**Problem requirements**. Which lines below include "simpl"? Copy them all.

=== Dataset records ===

(** C20: nothing is published to the other VMs.  A VM that is not the first one to be
    registered gets a backend whose host-to-guest slots all read 0 for the
    processes of its guest, for ever: after any context switches and timer
    periods, whenever its driver was loaded. *)
Theorem other_guests_read_zero env req hm hm' rsp (st : host hostmod) evs env' id start :
  hm_wf hm → is_u32 (nb_cpu req) → host_register_vm env req hm = (hm', Ok rsp) →
  req_vm_id rsp ≠ 0 → shmem st = hm' →
  0 <= start → start mod PAGE_SIZE = 0 → start + 2 * PAGE_SIZE < 2 ^ 64 →
  ∃ b m, devices (shmem (host_run evs st)) !! (req_vm_id rsp + 1) = Some b ∧ b_mem b = Some m ∧
    ∀ g, guest_ivshmem_init env' [id] (guest0 {[id := plugged start m]}) = Ok (g, Ok tt) →
    let file := fo_open guest_ivshmem_fops g in
    ∃ map, sys_mmap guest_ivshmem_fops file PAGE_SIZE PAGE_SIZE g = Ok map ∧
      ∀ j, 0 <= j < NR_HOST_IVSHMEM_MSGS → user_load 8 file map (j * MSG_SIZE) g = Ok 0.
Proof.
  intros Hwf Hnb Hr Hid Hst H0 Hal He.
  destruct (register_zeroed env req hm hm' rsp Hwf Hnb Hr) as (b & m & Hb & Hm & Hbwf & Hz).
  exists b, m. split; [|split; [done|]].
  { rewrite (host_run_others evs st) by lia. by rewrite Hst. }
  intros g Hg file. destruct (load_attached env' id start b m g Hbwf Hm Hg) as (p & guest & d & Hat).
  exists (start / PAGE_SIZE + 1, 1 * PAGE_SIZE). split.
  - change PAGE_SIZE with (1 * PAGE_SIZE) at 1 2. rewrite fops_mmap by lia.
    by apply (attached_mmap id start m g p guest d).
  - intros j Hj. unfold file. cbn [fo_open guest_ivshmem_fops].
    destruct Hbwf as (_ & _ & _ & Hsz & _).
    unfold NR_HOST_IVSHMEM_MSGS, PAGE_SIZE, MSG_SIZE in *. change (4096 / 64) with 64 in Hj.
    rewrite (attached_load id start m g p guest d Hat H0 Hal He) by (unfold PAGE_SIZE; simpl; lia).
    unfold PAGE_SIZE. rewrite Hz by (unfold HEADER_SIZE; lia).
    rewrite load_in_region by (simpl; lia). done.
Qed.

===

**Finished exercise**.
    rewrite (attached_load id start m g p guest d Hat H0 Hal He) by (unfold PAGE_SIZE; simpl; lia).
    rewrite load_in_region by (simpl; lia). done.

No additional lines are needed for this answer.